「いやあ、いっぱいいっぱいでした。改めて難しいリーグだと思いましたね」
「ハノーファーでもマルセイユでも、完全にフィットしたと思えることはなかったですけど、特にこの半年間はいろいろな変化に対応することにかなり気を使いました」
「この環境を求めて移籍してきたので。この変化を楽しめるぐらい慣れたらいいなと思っています」
「ヨーロッパで活躍するのは難しいことですけど、サイドバックって他のポジションと比べると、やりやすい面もあるんですね。意外とやるじゃん、という感じで見てくれるので。

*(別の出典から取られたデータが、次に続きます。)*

(** The first token of a line that begins with ['#'] begins with ['#']. *)
Lemma nextToken_hash (r : string) :
  exists w rest, nextToken (String "#" r) = (String "#" w, rest).
Proof.
  unfold nextToken. cbn [skipSpace]. change (isspace "#") with false.
  cbv iota. cbn [takeWord]. change (isspace "#") with false. cbv iota.
  destruct (takeWord r) as [w rest]. eauto.
Qed.

Lemma loadLine_other (st : list (Vector3 F) * list (Triangle F))
  (line : string) :
  fst (nextToken line) <> "v"%string ->
  fst (nextToken line) <> "f"%string ->
  step st line = st.
Proof.
  intros Nv Nf. unfold loadLine. destruct st as [vs ts].
  destruct line as [|c r]; [reflexivity|].
  destruct (c =? "#")%char; [reflexivity|].
  destruct (nextToken (String c r)) as [type rest]. cbn [fst] in *.
  apply String.eqb_neq in Nv, Nf. now rewrite Nv, Nf.
Qed.

Lemma loadLine_comment (st : list (Vector3 F) * list (Triangle F))
  (line : string) :
  line = EmptyString \/ (exists r, line = String "#" r) ->
  step st line = st.
Proof.
  intros [-> | [r ->]]; destruct st as [vs ts]; reflexivity.
Qed.

Lemma load_skip (l1 l2 : list string) (line : string) :
  (forall st, step st line = st) ->
  load (Some (l1 ++ line :: l2)) = load (Some (l1 ++ l2)).
Proof.
  intros Skip. unfold loadOBJ. rewrite !fold_left_app. cbn [fold_left].
  now rewrite Skip.
Qed.

Lemma faceTriangle_some (vs : list (Vector3 F)) (i0 i1 i2 : Z)
  (tri : Triangle F) :
  faceTriangle col scale offset ds vs i0 i1 i2 = Some tri ->
  let zero := mkVector3 (ofZ 0) (ofZ 0) (ofZ 0) in
  let size := Z.of_nat (List.length vs) in
  (0 <= i0 < size /\ 0 <= i1 < size /\ 0 <= i2 < size)
  /\ tri = mkTriangle (placed scale offset (nth (Z.to_nat i0) vs zero))
                      (placed scale offset (nth (Z.to_nat i1) vs zero))
                      (placed scale offset (nth (Z.to_nat i2) vs zero))
                      col ds.
Proof.
  unfold faceTriangle.
  match goal with
  | |- context [if ?b then _ else _] => destruct b eqn:B
  end; [|discriminate].
  intros [= <-]. cbv zeta. split; [|reflexivity].
  repeat (apply andb_prop in B; destruct B as [B ?]).
  repeat match goal with
         | H : (_ <=? _) = true |- _ => apply Z.leb_le in H
         | H : (_ <? _) = true |- _ => apply Z.ltb_lt in H
         end.
  lia.
Qed.

Lemma faceTriangle_none (vs : list (Vector3 F)) (i0 i1 i2 : Z) :
  (exists i, In i [i0; i1; i2]
             /\ (i < 0 \/ Z.of_nat (List.length vs) <= i)) ->
  faceTriangle col scale offset ds vs i0 i1 i2 = None.
Proof.
  intros (i & Hin & Bad). unfold faceTriangle.
  match goal with
  | |- context [if ?b then _ else _] => destruct b eqn:B
  end; [|reflexivity].
  exfalso.
  repeat (apply andb_prop in B; destruct B as [B ?]).
  repeat match goal with
         | H : (_ <=? _) = true |- _ => apply Z.leb_le in H
         | H : (_ <? _) = true |- _ => apply Z.ltb_lt in H
         end.
  destruct Hin as [<- | [<- | [<- | []]]]; lia.
Qed.

Lemma vertexRead_mono (L L' : list string) (a : Vector3 F) :
  incl L L' -> read L a -> read L' a.
Proof.
  intros I (line & rest & prior & Hin & Tok & E). exists line, rest, prior.
  auto.
Qed.

Lemma loadedTriangle_mono (L L' : list string) (tri : Triangle F) :
  incl L L' -> loaded L tri -> loaded L' tri.
Proof.
  intros I (a & b & c & Ha & Hb & Hc & E).
  exists a, b, c. repeat split; eauto using vertexRead_mono.
Qed.

Lemma loadLine_invariant (L : list string) (vs : list (Vector3 F))
  (ts : list (Triangle F)) (line : string) :
  Forall (read L) vs -> Forall (loaded L) ts ->
  Forall (read (L ++ [line])) (fst (step (vs, ts) line))
  /\ Forall (loaded (L ++ [line])) (snd (step (vs, ts) line)).
Proof.
  intros Hv Ht.
  assert (I : incl L (L ++ [line])) by (apply incl_appl, incl_refl).
  assert (Hv' : Forall (read (L ++ [line])) vs).
  { eapply Forall_impl; [|exact Hv]. intros a. now apply vertexRead_mono. }
  assert (Ht' : Forall (loaded (L ++ [line])) ts).
  { eapply Forall_impl; [|exact Ht]. intros a. now apply loadedTriangle_mono. }
  unfold loadLine.
  destruct line as [|c r]; [now split|].
  destruct (c =? "#")%char; [now split|].
  destruct (nextToken (String c r)) as [type rest] eqn:Tok.
  destruct (String.eqb type "v") eqn:Ev.
  - apply String.eqb_eq in Ev. subst type. cbn [fst snd]. split; [|exact Ht'].
    apply Forall_app. split; [exact Hv'|].
    constructor; [|constructor].
    exists (String c r), rest, (stale (List.length vs)).
    split; [|now split].
    apply in_or_app. right. now left.
  - destruct (String.eqb type "f"); [|now split].
    destruct (nextToken rest) as [t0 r0].
    destruct (nextToken r0) as [t1 r1].
    destruct (nextToken r1) as [t2 r2].
    destruct (faceIndex t0) as [i0|]; [|now split].
    destruct (faceIndex t1) as [i1|]; [|now split].
    destruct (faceIndex t2) as [i2|]; [|now split].
    destruct (faceTriangle col scale offset ds vs i0 i1 i2) as [tri|] eqn:Ft;
      [|now split].
    cbn [fst snd]. split; [exact Hv'|].
    apply Forall_app. split; [exact Ht'|].
    constructor; [|constructor].
    destruct (faceTriangle_some vs i0 i1 i2 tri Ft) as [(R0 & R1 & R2) ->].
    rewrite Forall_forall in Hv'.
    do 3 eexists. repeat split; try reflexivity;
      apply Hv', nth_In; lia.
Qed.

Lemma load_invariant (lines : list string) :
  forall (L : list string) (vs : list (Vector3 F)) (ts : list (Triangle F)),
    Forall (read L) vs -> Forall (loaded L) ts ->
    Forall (loaded (L ++ lines)) (snd (fold_left step lines (vs, ts))).
Proof.
  induction lines as [|line rest IH]; intros L vs ts Hv Ht.
  - now rewrite app_nil_r.
  - cbn [fold_left].
    destruct (loadLine_invariant L vs ts line Hv Ht) as [Hv' Ht'].
    destruct (step (vs, ts) line) as [vs' ts'].
    replace (L ++ line :: rest) with ((L ++ [line]) ++ rest)
      by now rewrite <- app_assoc.
    now apply IH.
Qed.

End LoaderFacts.

(** X17.  Every triangle [loadOBJ] returns carries the colour and the
    sidedness flag of the call, and each of its three vertices is, scaled
    and offset, what the extraction of line 239 leaves in [x], [y], [z] on
    a ["v"] line of the file, over some content of these variables (which
    matters only when the line holds fewer than three numbers).  A file
    that cannot be opened gives no triangle. *)
Theorem loadOBJ_invariant {F : Type} {SF : Scalar F}
  (readFloats : Vector3 F -> string -> Vector3 F) (stale : nat -> Vector3 F)
  (col : Vector3 F) (scale : F)
  (offset : Vector3 F) (ds : bool) :
  loadOBJ readFloats stale col scale offset ds None = []
  /\ forall (lines : list string) (tri : Triangle F),
      In tri (loadOBJ readFloats stale col scale offset ds (Some lines)) ->
      color tri = col /\ doubleSided tri = ds
      /\ exists a b c,
          vertexRead readFloats lines a /\ vertexRead readFloats lines b
          /\ vertexRead readFloats lines c
          /\ v0 tri = vadd (vscale a scale) offset
          /\ v1 tri = vadd (vscale b scale) offset
          /\ v2 tri = vadd (vscale c scale) offset.
Proof.
  split; [reflexivity|].
  intros lines tri Hin.
  assert (A := load_invariant readFloats stale col scale offset ds lines
                 [] [] [] (Forall_nil _) (Forall_nil _)).
  cbn [app] in A. rewrite Forall_forall in A.
  destruct (A tri Hin) as (a & b & c & Ha & Hb & Hc & ->).
  cbn. repeat split. exists a, b, c. repeat split; assumption.
Qed.

Lemma loadOBJ_invariant_witness :
  color (nth 0 (loadOBJ readInts sampleStale red (B32.of_Z 2) (v3 0 0 (-2)) true
                        (Some sampleFile)) (unitTri false)) = red.
Proof.
  refine (proj1 (proj2 (loadOBJ_invariant readInts sampleStale red (B32.of_Z 2)
                          (v3 0 0 (-2)) true) sampleFile _ _)).
  vm_compute. left. reflexivity.
Defined.

(** X18.  Comment lines, empty lines and lines whose first token is neither
    ["v"] nor ["f"] change nothing: the file loads as it does without
    them. *)
Theorem loadOBJ_ignored_line {F : Type} {SF : Scalar F}
  (readFloats : Vector3 F -> string -> Vector3 F) (stale : nat -> Vector3 F)
  (col : Vector3 F) (scale : F)
  (offset : Vector3 F) (ds : bool) (l1 l2 : list string) (line : string) :
  line = EmptyString \/ (exists r, line = String "#" r)
  \/ (fst (nextToken line) <> "v"%string
      /\ fst (nextToken line) <> "f"%string) ->
  loadOBJ readFloats stale col scale offset ds (Some (l1 ++ line :: l2))
  = loadOBJ readFloats stale col scale offset ds (Some (l1 ++ l2)).
Proof.
  intros H. apply load_skip. intros st.
  destruct H as [E | [E | [Nv Nf]]].
  - apply loadLine_comment. now left.
  - apply loadLine_comment. now right.
  - now apply loadLine_other.
Qed.

Lemma loadOBJ_ignored_line_witness :
  loadOBJ readInts sampleStale red (B32.of_Z 2) (v3 0 0 (-2)) true
          (Some (["v 0 0 0"; "v 1 0 0"]%string
                 ++ "vn 0 0 1"%string :: ["v 0 1 0"; "f 1 2 3"]%string))
  = loadOBJ readInts sampleStale red (B32.of_Z 2) (v3 0 0 (-2)) true
            (Some (["v 0 0 0"; "v 1 0 0"]%string
                   ++ ["v 0 1 0"; "f 1 2 3"]%string)).
Proof.
  apply (loadOBJ_ignored_line readInts sampleStale red (B32.of_Z 2)
           (v3 0 0 (-2)) true).
  right. right. split; vm_compute; discriminate.
Defined.

(** X19.  A face line is dropped, leaving vertices and triangles as they
    were, when one of its first three tokens has no number before its
    first ['/'], or a number below 1 (zero, or a negative OBJ index), or a
    number above the count of vertices read so far. *)
Theorem loadLine_face_dropped {F : Type} {SF : Scalar F}
  (readFloats : Vector3 F -> string -> Vector3 F) (stale : nat -> Vector3 F)
  (col : Vector3 F) (scale : F)
  (offset : Vector3 F) (ds : bool)
  (vs : list (Vector3 F)) (ts : list (Triangle F))
  (line rest t0 r0 t1 r1 t2 r2 : string) :
  nextToken line = ("f"%string, rest) ->
  nextToken rest = (t0, r0) -> nextToken r0 = (t1, r1) ->
  nextToken r1 = (t2, r2) ->
  (exists t, In t [t0; t1; t2]
             /\ match stoi (beforeSlash t) with
                | None => True
                | Some n => n < 1 \/ Z.of_nat (List.length vs) < n
                end) ->
  loadLine readFloats stale col scale offset ds (vs, ts) line = (vs, ts).
Proof.
  intros Tok T0 T1 T2 (t & Hin & Bad).
  unfold loadLine. destruct line as [|c r]; [reflexivity|].
  destruct (c =? "#")%char; [reflexivity|].
  rewrite Tok. cbn [String.eqb Ascii.eqb]. change (String.eqb "f" "v") with false.
  change (String.eqb "f" "f") with true. cbv iota.
  rewrite T0, T1, T2.
  unfold faceIndex.
  destruct (stoi (beforeSlash t0)) as [n0|] eqn:S0; [|reflexivity].
  destruct (stoi (beforeSlash t1)) as [n1|] eqn:S1; [|reflexivity].
  destruct (stoi (beforeSlash t2)) as [n2|] eqn:S2; [|reflexivity].
  rewrite faceTriangle_none; [reflexivity|].
  destruct Hin as [<- | [<- | [<- | []]]].
  - rewrite S0 in Bad. exists (n0 - 1). split; [now left | lia].
  - rewrite S1 in Bad. exists (n1 - 1). split; [right; now left | lia].
  - rewrite S2 in Bad. exists (n2 - 1). split; [right; right; now left | lia].
Qed.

「サッカー選手のキャリアは決して長くないので。その中で味わえることは全部経験したいんですよね。だから今も、挑戦しています。ずっと挑戦者でいたいんです」
「レッズでは年長のほうですし、キャリアも少なからず積んでいるので、試合中の言動はかなり気にしています。プロとして勝たなければならないので、ときに判定に対して不満を示したり、相手に対して立ち向かう姿勢を見せながら。普段は静かなほうですけど、ピッチに立ったらスイッチが入る。そういう姿を見せたいと思っています」
「マルセイユ時代の監督である(ホルヘ)サンパオリのサッカーもそうでしたけど、従来のサイドバックとは異なるプレーを求められるというか。いろんなところに顔を出して、いろんなところでサポートしないといけない。そう言えば、リカルド監督もサンパオリの練習を見に行ったそうですね」
「従来のサイドバックのプレーは自分の基盤としてできていると思うので、新たなサイドバック像にチャレンジすることはプラスでしかない。今はポジティブに、日々成長するために学んでいます」
「試合中、ワイドにいるだけでなく相手や戦況に応じてポジションがどんどん変化していくので、チャンスがあれば、そのままゴール前まで詰めていける。ゴールにつながるということは、ちゃんと理由があると思う。うまくいっている証だと思います」
「僕自身はJ1で1年半しかプレーしていなくて、運良く優勝を経験させてもらった。当時は絶対的なチームがいなかったから(柏)レイソルが優勝できた、というのもあると思います。今は川崎(フロンターレ)が圧倒的な強さを誇っている。戦う前から『今週末は川崎戦だ』ってテンションが上がる。そういう圧を与えてくれるチームが誕生したのは、敵ですけど、すごく良いことだと思います。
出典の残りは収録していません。